Actually, that's not quite right. Once a work enters the public domain, it's free to be used on a number of different levels, including derivative works. Once Steamboat Willie enters the PD (if Disney ever lets it), you can put the whole thing up on your website for the world to see, use stills for a collage, make it into a mural.
The trademark distinction means that you won't be able to print the words "Mickey Mouse as Steamboat Willie" on the cover of the DVD you distribute. Mickey's trademarked and owned by Disney.
The thing that really burns me, and Lessig has pointed this out numerous times, is Disney's attempt to lock down the PD. Disney has quite literally stolen the source material for nearly every one of their animated films from stories that have existed in the public trust for centuries.

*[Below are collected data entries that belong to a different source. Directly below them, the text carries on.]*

(** ** Lemmas: the scanners on what the printers write *)

Lemma scanMantissa_digits acc count s v rest :
  digits_val acc s = Some v → (∀ c s', rest = String c s' → digit_val c = None ∧ Ascii.eqb c "." = false) →
  scanMantissa acc count None (s ++ rest) = (v, (count + String.length s)%nat, None, rest).
Proof.
  revert acc count. induction s as [| c s IH]; intros acc count; simpl.
  - intros [= ->] Hr. rewrite Nat.add_0_r. destruct rest as [| c s]; [done |].
    destruct (Hr c s eq_refl) as [H1 H2]. simpl. by rewrite H1, H2.
  - destruct (digit_val c); [| done]. intros Hs Hr. rewrite (IH _ (S count)) by done. by rewrite Nat.add_succ_comm.
Qed.

Lemma scanDigits_all acc count s v :
  digits_val acc s = Some v → scanDigits acc count s = (v, (count + String.length s)%nat, "").
Proof.
  revert acc count. induction s as [| c s IH]; intros acc count; simpl.
  - intros [= ->]. by rewrite Nat.add_0_r.
  - destruct (digit_val c); [| done]. intros Hs. rewrite (IH _ (S count)) by done. by rewrite Nat.add_succ_comm.
Qed.

Lemma length_ne0 s : s ≠ "" → String.length s ≠ 0%nat.
Proof. by destruct s. Qed.

(** A sign is no digit, so text of digits has none. *)
Lemma scanSign_digits s rest v : s ≠ "" → digits_val 0 s = Some v → scanSign (s ++ rest) = (false, s ++ rest).
Proof.
  intros Hs. destruct s as [| c s]; [done |]. simpl. destruct (digit_val c) as [d |] eqn:Hc; [| done]. intros _.
  by destruct c as [[] [] [] [] [] [] [] []].
Qed.

Lemma scanSign_digits' s v : s ≠ "" → digits_val 0 s = Some v → scanSign s = (false, s).
Proof.
  intros Hs. destruct s as [| c s]; [done |]. simpl. destruct (digit_val c) as [d |] eqn:Hc; [| done]. intros _.
  by destruct c as [[] [] [] [] [] [] [] []].
Qed.

Lemma scanExponent_digits s v :
  s ≠ "" → digits_val 0 s = Some v → 0 ≤ v ≤ max_i64 → scanExponent (String "e" s) = Ok (v, "").
Proof.
  intros Hs Hv Hr. simpl. rewrite (scanSign_digits' _ _ Hs Hv), (scanDigits_all _ _ _ v Hv).
  pose proof (length_ne0 _ Hs). simpl. destruct (Nat.eqb_spec (String.length s) 0) as [? | _]; [done |].
  rewrite (proj2 (Z.leb_le _ _)) by lia64. by rewrite (proj2 (Z.leb_le v max_i64)) by lia.
Qed.

(** Scientific notation: a decimal mantissa, [e], a decimal exponent. *)
Definition scientific (m k : Z) : string := pretty m ++ "e" ++ pretty k.

Lemma scientific_E m k : containsE (scientific m k) = true.
Proof. unfold scientific. by rewrite !containsE_app, orb_true_r. Qed.

Lemma ParseFloat_scientific m k :
  0 ≤ m → 0 ≤ k ≤ max_i64 →
  ParseFloat (scientific m k) = match scaleFloat m k with Ok f => Ok (false, f) | Err e => Err e end.
Proof.
  intros Hm Hk. destruct (pretty_digits m Hm) as [Hm0 Hmv]. destruct (pretty_digits k) as [Hk0 Hkv]; [lia |].
  unfold ParseFloat, scientific. rewrite (scanSign_digits _ _ _ Hm0 Hmv).
  rewrite (scanMantissa_digits _ _ _ m); [| done | by intros ? ? [= <- <-]].
  pose proof (length_ne0 _ Hm0). change ("e" ++ pretty k) with (String "e" (pretty k)).
  rewrite (scanExponent_digits _ k) by done. simpl.
  destruct (Nat.eqb_spec (String.length (pretty m)) 0) as [? | _]; [done |].
  rewrite Z.sub_0_r. by destruct (scaleFloat m k).
Qed.

(** ** Lemmas: rounding *)

Lemma round_even_fits prec m e sbit : 0 < m < 2 ^ prec → round_even prec m e sbit = (m, e).
Proof.
  intros Hm. unfold round_even. destruct (Z.leb_spec (Z.log2 m + 1 - prec) 0) as [| Hx]; [done |].
  assert (Z.log2 m < prec) by (apply Z.log2_lt_pow2; lia). lia.
Qed.


(** Rounding a mantissa too wide by [x] bits: the error is at most half a unit
    in the last place, which is at most [2 ^ - prec] of the value. *)
Lemma round_even_error prec m e :
  0 < prec → 2 ^ prec ≤ m →
  ∃ q x, round_even prec m e false = (q, e + x) ∧ 0 < x ∧ 2 ^ (prec - 1) ≤ q ≤ 2 ^ prec ∧
         Z.abs (q * 2 ^ x - m) * 2 ^ prec ≤ m.
Proof.
  intros Hp Hm. assert (H0 : 0 < m) by (pose proof (Z.pow_pos_nonneg 2 prec); lia).
  pose proof (Z.log2_spec m H0) as [Hl Hu].
  assert (Hlp : prec ≤ Z.log2 m) by by apply Z.log2_le_pow2.
  unfold round_even. destruct (Z.leb_spec (Z.log2 m + 1 - prec) 0); [lia |].
  set (x := Z.log2 m + 1 - prec) in *. set (q := m / 2 ^ x). set (r := m mod 2 ^ x).
  assert (Hx : 2 ^ x = 2 * 2 ^ (x - 1)) by (rewrite <- Z.pow_succ_r by lia; f_equal; lia).
  assert (Hxp : 0 < 2 ^ (x - 1)) by (apply Z.pow_pos_nonneg; lia).
  assert (Hqr : m = 2 ^ x * q + r ∧ 0 ≤ r < 2 ^ x).
  { split; [apply Z.div_mod; lia | apply Z.mod_pos_bound; lia]. }
  assert (Hpq : 2 ^ Z.log2 m = 2 ^ (prec - 1) * 2 ^ x) by (rewrite <- Z.pow_add_r by lia; f_equal; lia).
  assert (Hpp : 2 ^ Z.succ (Z.log2 m) = 2 ^ prec * 2 ^ x) by (rewrite <- Z.pow_add_r by lia; f_equal; lia).
  assert (Hph : 2 ^ prec * 2 ^ (x - 1) = 2 ^ Z.log2 m) by (rewrite <- Z.pow_add_r by lia; f_equal; lia).
  eexists _, x. split; [reflexivity |]. split; [lia |].
  assert (Hq : 2 ^ (prec - 1) ≤ q < 2 ^ prec).
  { split; [apply Z.div_le_lower_bound | apply Z.div_lt_upper_bound]; lia. }
  set (up := (2 ^ (x - 1) <? r) || _).
  assert (Hup : if up then 2 ^ (x - 1) ≤ r else r ≤ 2 ^ (x - 1)).
  { unfold up. destruct (Z.ltb_spec (2 ^ (x - 1)) r), (Z.eqb_spec r (2 ^ (x - 1))), (Z.odd q); simpl; lia. }
  split; [destruct up; lia |].
  assert (Herr : Z.abs ((q + (if up then 1 else 0)) * 2 ^ x - m) ≤ 2 ^ (x - 1)) by (destruct up; nia).
  nia.
Qed.

#[export] Instance BigFloat_eq_dec : EqDecision BigFloat.
Proof. solve_decision. Defined.

(** Up to [5 ^ 55], which still has 128 bits, the powers are exact. *)
Lemma pow5_exact k : 0 ≤ k ≤ 55 → pow5 128 k = Flt (5 ^ k) 0.
Proof.
  intros Hk. assert (H : bool_decide (Forall (λ k, pow5 128 k = Flt (5 ^ k) 0) (seqZ 0 56)) = true) by by vm_compute.
  apply bool_decide_eq_true in H. rewrite Forall_forall in H. apply H, elem_of_seqZ. lia.
Qed.

Lemma scaleFloat_exact m k :
  0 < m ≤ 2 ^ 512 → 0 ≤ k ≤ 55 → scaleFloat m k = Ok (setExpAndRound 64 (m * 5 ^ k) k false).
Proof.
  intros Hm Hk. unfold scaleFloat. destruct (Z.eqb_spec m 0); [lia |].
  assert (Hl : 0 ≤ Z.log2 m ≤ 512) by (split; [apply Z.log2_nonneg | apply (Z.log2_le_mono m (2 ^ 512)); lia]).
  unfold MinExp, MaxExp. rewrite (proj2 (Z.leb_le _ _)) by lia. rewrite (proj2 (Z.leb_le _ (2 ^ 31 - 1))) by lia.
  simpl. destruct (Z.eqb_spec k 0) as [-> |]; [by rewrite Z.mul_1_r |].
  destruct (Z.ltb_spec k 0); [lia |]. rewrite pow5_exact by done. simpl. by rewrite Z.add_0_r.
Qed.

(** When what was rounded no longer fits 256 bits: from half a unit in the last
    place below [2 ^ 256] on. *)
Definition roundsOver : Z := 2 ^ 256 - 2 ^ 191.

But they don't want other people to do to them what they've been doing for years!
Did you know that Shrek had to be screened to Disney executives before it was released? Disney wanted to make sure that their "innovative" story telling wasn't being trampled on, which is absurd!
I want to know when Disney became the Microsoft of the entertainment industry--stealing all of their ideas from someone else and then harolding their right to innovate. I just saw a preview for their Treasure Planet movie, as an adaptation of Stevenson's Treasure Island. Blech. No wonder Pixar wants to end their commitment to Disney ASAP.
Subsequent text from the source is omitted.